Antique easels are used by some interior designers as an alternative way to display pictures usually found exclusively on a wall. If you want an antiqued versions of the one I'm building - the softer finish can add much needed life to the modern living area - check out my Anzac Day shoe box for some ideas on ageing a finish.
An easel is a good way to display coffee table books, rotate family portraits, art pieces or other curiosities you mightn't have room for in your on your wall. It could even be a fancy place to put your flat-screen TV.
An easel is an alternative place for all that stuff the kids are always bringing home, saving your fridge from looking like a paper booby trap ready to go off every time you want to get the milk out. In my case I've got wooden floors and retro furniture so I wanted to go for a finish which was a little more contemporary, so I settled on "blonding" the timber. "Blonding" is in fact washing the timber with a white stain which lightens it and accentuates the grain. This finish works well on most timbers. I've used dressed pine, mainly because Bunnings has it in convenient lengths which reduce the amount of preparation needed.
To make things easier I stained my timber before I started then touched up small areas where the timber was exposed at the end.
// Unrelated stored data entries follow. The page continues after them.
(** * civic-tool: the media pipeline of [civilian/views.py]

    A shallow embedding of the duration prober
    [_get_video_duration_seconds], of [save_uploaded_file_temp] and of the
    ingestion view [report_issue], together with the part of
    [civilian/models.py] the view writes to, and the properties the
    specification states about them.

    Python floats are IEEE binary64 values ([spec_float] at precision 53);
    Python dictionaries and object attributes are [gmap string _]; the
    temporary directory is a finite map from file stems to contents; code
    that can raise runs in a state-and-exception monad whose state survives
    a raised exception, as in Python. *)

From Stdlib Require Import ZArith String List Ascii Bool Lia.
From Stdlib Require Import Strings.Byte.
From Stdlib Require Import Floats.SpecFloat.
From stdpp Require Import gmap strings pretty.
Import ListNotations.
Local Open Scope string_scope.
Local Open Scope list_scope.

(** ** Python values *)

(** An exception is represented by its message. *)
Definition exn : Type := string.

Inductive result (A : Type) : Type :=
| Ok (a : A)
| Raise (e : exn).
Arguments Ok {A} a.
Arguments Raise {A} e.

Module PyFloat.
Definition float : Type := spec_float.
Definition prec : Z := 53.
Definition emax : Z := 1024.

(** [float(n)] for an integer [n], rounded to nearest even. *)
Definition of_int (z : Z) : float := binary_normalize prec emax z 0 false.

(** [m * 2**e] as a float; used for the literal [0.5]. *)
Definition of_scaled (m e : Z) : float := binary_normalize prec emax m e false.

Definition zero : float := of_int 0.
Definition ltb (x y : float) : bool := SFltb x y.
Definition leb (x y : float) : bool := SFleb x y.
Definition eqb (x y : float) : bool := SFeqb x y.
Definition div (x y : float) : float := SFdiv prec emax x y.

(** [x / y] on floats: Python raises on a zero divisor of either sign. *)
Definition truediv (x y : float) : result float :=
  if eqb y zero then Raise "ZeroDivisionError: float division by zero"
  else Ok (div x y).

(** [a / b] on integers.  CPython rounds the exact quotient once; for
    operands below [2**53] in magnitude, which covers every file size,
    that is the quotient of the two converted operands. *)
Definition int_truediv (a b : Z) : result float :=
  if (b =? 0)%Z then Raise "ZeroDivisionError: division by zero"
  else Ok (div (of_int a) (of_int b)).
End PyFloat.
Export PyFloat(float).

Module PyStr.
(** Truth value of a string: non-empty. *)
Definition truthy (s : string) : bool :=
  match s with EmptyString => false | String _ _ => true end.

(** [a or b] on strings. *)
Definition or_ (a b : string) : string := if truthy a then a else b.

(** A string is the UTF-8 encoding of Python's: the code points for
    which [str.isspace] holds are U+0009 to U+000D, U+001C to U+0020,
    U+0085, U+00A0, U+1680, U+2000 to U+200A, U+2028, U+2029, U+202F,
    U+205F and U+3000, encoded in one, two or three bytes. *)
Definition is_space (c : ascii) : bool :=
  let n := nat_of_ascii c in
  ((9 <=? n)%nat && (n <=? 13)%nat) || ((28 <=? n)%nat && (n <=? 32)%nat).

(** U+0085 and U+00A0 *)
Definition is_space2 (c1 c2 : ascii) : bool :=
  (nat_of_ascii c1 =? 194)%nat
  && ((nat_of_ascii c2 =? 133)%nat || (nat_of_ascii c2 =? 160)%nat).

(** U+1680, U+2000 to U+200A, U+2028, U+2029, U+202F, U+205F and U+3000 *)
Definition is_space3 (c1 c2 c3 : ascii) : bool :=
  let '(n1, n2, n3) := (nat_of_ascii c1, nat_of_ascii c2, nat_of_ascii c3) in
  ((n1 =? 225) && (n2 =? 154) && (n3 =? 128))%nat
  || ((n1 =? 226) && (n2 =? 128)
      && (((128 <=? n3) && (n3 <=? 138)) || (n3 =? 168) || (n3 =? 169) || (n3 =? 175)))%nat
  || ((n1 =? 226) && (n2 =? 129) && (n3 =? 159))%nat
  || ((n1 =? 227) && (n2 =? 128) && (n3 =? 128))%nat.

(** Removes the leading code points that are whitespace; [space2] and
    [space3] recognise the ones of two and three bytes. *)
Fixpoint lstrip_with (space2 : ascii -> ascii -> bool)
    (space3 : ascii -> ascii -> ascii -> bool) (s : string) : string :=
  match s with
  | EmptyString => EmptyString
  | String c1 s1 =>
      if is_space c1 then lstrip_with space2 space3 s1
      else
        match s1 with
        | EmptyString => s
        | String c2 s2 =>
            if space2 c1 c2 then lstrip_with space2 space3 s2
            else
              match s2 with
              | EmptyString => s
              | String c3 s3 =>
                  if space3 c1 c2 c3 then lstrip_with space2 space3 s3 else s
              end
        end
  end.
Draw a centre-line on your work surface to work from. The easel is a tripod made up of a front "A" frame section with a rear support. Set out the timbers to form the front leg "A" section using the centre-line as a guide. The top of the timber should be touching the centre-line, while the bottoms will be an even distance apart from the line.
Place the horizontal part of the "A" underneath the two leg sections. This piece will be attached on its edge rather than its face to form a shelf to sit the picture on.
Place a small block of timber under the top where the two legs join (this one contacts the legs on the face side of the timber). Use a pencil or a scribe to mark out all of the joins in the timbers.
Set the skill saw at half the thickness of the timber. My timber is 20mm thick so my skill saw is set at 10mm depth. Cut lines approximately 5mm apart inside the scribe's area. Clean the cut timber away to form a notch. Do this for all or the areas where the timber joins.
Using PVA, glue and screw the timber together. Be sure to pre-drill all the screw holes to stop the timber from splitting.
Assemble the top sliding section at the top of the easel. This section moves up and down and jams the picture on to the easel. I've used an off-cut of the easel timber at the front and a piece of 12mm ply for a backing. Clamp both pieces to a work surface and drill a hole for a bolt. Then attach to the top of the easel with the ply at the back, the off-cut at the front and the easel sandwiched in between.
Attach the hinge to the rear leg then attach the rear leg to the front. Attach a piece of string to join the shelf and the leg of the easel to stop it from collapsing when it is standing up.